*About this exercise*
Look through the data below and report how many lines include "rowsOf". Only the number should be given.

[Collected data entries]
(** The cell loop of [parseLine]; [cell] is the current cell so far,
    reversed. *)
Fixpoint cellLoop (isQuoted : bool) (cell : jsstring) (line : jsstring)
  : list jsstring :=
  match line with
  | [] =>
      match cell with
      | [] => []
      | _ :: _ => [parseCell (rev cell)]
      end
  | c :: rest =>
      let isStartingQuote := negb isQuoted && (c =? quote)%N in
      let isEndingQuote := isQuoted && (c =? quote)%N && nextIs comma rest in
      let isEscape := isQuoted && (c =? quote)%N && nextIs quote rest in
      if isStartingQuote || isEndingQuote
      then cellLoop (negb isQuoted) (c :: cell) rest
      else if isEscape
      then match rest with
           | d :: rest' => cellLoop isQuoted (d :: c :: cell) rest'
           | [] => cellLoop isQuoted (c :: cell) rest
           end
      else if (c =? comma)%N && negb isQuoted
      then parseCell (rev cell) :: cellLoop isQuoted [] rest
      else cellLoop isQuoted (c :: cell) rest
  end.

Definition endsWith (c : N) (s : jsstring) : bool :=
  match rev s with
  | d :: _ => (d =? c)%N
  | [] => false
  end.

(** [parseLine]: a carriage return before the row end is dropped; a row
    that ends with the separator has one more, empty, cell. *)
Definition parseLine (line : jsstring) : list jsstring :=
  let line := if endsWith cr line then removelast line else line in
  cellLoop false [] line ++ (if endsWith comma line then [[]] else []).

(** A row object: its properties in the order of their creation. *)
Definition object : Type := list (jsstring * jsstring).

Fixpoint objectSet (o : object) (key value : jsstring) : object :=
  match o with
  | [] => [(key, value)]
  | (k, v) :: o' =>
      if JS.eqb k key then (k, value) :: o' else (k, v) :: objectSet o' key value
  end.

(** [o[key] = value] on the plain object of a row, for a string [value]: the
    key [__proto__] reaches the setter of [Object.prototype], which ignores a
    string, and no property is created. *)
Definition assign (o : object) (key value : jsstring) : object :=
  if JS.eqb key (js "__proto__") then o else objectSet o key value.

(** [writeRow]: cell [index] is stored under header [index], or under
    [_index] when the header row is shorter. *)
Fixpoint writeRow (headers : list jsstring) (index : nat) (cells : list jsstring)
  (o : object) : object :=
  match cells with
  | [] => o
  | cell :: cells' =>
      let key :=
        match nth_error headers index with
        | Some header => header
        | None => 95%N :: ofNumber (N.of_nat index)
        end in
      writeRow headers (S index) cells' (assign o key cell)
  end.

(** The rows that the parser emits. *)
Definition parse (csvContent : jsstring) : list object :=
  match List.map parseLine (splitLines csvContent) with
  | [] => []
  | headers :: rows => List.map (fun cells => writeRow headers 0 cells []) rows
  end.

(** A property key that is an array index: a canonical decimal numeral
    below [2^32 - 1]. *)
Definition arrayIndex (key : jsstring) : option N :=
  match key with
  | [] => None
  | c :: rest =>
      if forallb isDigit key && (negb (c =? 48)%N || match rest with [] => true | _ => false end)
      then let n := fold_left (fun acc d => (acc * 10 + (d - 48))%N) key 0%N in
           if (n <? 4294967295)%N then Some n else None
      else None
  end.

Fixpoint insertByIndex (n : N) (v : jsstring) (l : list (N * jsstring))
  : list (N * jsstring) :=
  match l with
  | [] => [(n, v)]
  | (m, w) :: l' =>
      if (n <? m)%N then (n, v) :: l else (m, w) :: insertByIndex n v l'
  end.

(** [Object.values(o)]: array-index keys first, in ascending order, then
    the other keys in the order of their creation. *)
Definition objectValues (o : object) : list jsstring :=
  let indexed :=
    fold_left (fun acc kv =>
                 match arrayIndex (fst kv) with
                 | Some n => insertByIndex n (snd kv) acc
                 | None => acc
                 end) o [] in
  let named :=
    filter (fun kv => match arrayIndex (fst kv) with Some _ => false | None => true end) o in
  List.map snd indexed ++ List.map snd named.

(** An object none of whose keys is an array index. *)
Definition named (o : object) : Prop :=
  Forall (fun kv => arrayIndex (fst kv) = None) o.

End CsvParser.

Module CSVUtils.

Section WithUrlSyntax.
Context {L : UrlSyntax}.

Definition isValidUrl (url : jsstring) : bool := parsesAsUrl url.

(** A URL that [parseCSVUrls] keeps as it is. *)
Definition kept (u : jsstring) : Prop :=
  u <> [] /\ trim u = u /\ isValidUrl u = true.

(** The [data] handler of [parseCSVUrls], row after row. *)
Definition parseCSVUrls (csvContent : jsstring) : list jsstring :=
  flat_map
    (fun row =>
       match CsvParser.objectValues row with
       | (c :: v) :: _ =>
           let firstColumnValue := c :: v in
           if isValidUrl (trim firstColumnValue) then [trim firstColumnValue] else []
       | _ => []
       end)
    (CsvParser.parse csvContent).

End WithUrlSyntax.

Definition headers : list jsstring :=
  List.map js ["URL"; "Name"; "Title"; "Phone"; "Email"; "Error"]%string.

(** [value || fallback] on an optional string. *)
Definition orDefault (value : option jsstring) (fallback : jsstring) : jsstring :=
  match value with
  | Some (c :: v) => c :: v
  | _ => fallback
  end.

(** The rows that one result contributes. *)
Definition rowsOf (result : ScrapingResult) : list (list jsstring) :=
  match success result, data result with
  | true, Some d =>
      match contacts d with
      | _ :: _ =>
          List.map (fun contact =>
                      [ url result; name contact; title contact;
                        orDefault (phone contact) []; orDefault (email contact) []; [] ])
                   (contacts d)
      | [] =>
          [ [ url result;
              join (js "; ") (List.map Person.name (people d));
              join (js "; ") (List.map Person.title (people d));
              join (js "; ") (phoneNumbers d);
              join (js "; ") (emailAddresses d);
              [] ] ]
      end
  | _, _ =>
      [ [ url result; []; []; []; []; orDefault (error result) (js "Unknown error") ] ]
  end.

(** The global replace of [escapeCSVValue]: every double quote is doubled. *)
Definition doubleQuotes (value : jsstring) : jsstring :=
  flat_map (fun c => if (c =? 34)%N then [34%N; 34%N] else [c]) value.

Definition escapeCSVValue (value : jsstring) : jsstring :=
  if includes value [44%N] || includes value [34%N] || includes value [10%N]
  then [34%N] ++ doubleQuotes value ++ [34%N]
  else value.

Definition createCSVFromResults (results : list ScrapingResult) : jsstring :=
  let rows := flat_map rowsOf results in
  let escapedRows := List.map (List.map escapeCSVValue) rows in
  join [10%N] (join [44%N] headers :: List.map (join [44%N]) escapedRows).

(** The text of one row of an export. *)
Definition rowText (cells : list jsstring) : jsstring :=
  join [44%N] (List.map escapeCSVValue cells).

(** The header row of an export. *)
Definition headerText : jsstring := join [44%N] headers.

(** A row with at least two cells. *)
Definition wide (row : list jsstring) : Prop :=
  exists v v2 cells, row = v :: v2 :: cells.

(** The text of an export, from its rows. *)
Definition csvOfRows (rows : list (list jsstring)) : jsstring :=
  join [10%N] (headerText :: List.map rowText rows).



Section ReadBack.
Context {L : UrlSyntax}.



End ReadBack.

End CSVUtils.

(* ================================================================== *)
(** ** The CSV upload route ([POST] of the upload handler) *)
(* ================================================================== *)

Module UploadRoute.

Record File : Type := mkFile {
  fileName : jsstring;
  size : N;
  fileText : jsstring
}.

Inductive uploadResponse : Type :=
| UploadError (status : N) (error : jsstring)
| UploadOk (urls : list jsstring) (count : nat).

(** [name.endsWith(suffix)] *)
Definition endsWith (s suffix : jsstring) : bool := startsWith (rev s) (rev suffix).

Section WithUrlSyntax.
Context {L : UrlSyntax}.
--
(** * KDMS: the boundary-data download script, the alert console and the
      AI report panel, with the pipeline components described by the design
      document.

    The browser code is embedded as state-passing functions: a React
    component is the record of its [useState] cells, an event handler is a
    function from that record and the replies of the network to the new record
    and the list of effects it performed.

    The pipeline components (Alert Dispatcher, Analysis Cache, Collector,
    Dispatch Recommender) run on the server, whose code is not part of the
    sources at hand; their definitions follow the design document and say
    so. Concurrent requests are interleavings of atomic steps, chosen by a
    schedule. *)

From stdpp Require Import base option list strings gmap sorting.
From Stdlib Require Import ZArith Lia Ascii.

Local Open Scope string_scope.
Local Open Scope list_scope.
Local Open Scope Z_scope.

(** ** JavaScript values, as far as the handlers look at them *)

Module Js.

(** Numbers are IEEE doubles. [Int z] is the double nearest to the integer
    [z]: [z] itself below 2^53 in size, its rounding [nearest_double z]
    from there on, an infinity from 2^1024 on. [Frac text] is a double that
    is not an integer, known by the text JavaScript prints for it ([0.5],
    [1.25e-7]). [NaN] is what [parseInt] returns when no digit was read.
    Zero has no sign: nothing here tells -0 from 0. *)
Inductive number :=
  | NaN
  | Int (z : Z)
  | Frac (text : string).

*Your response*
2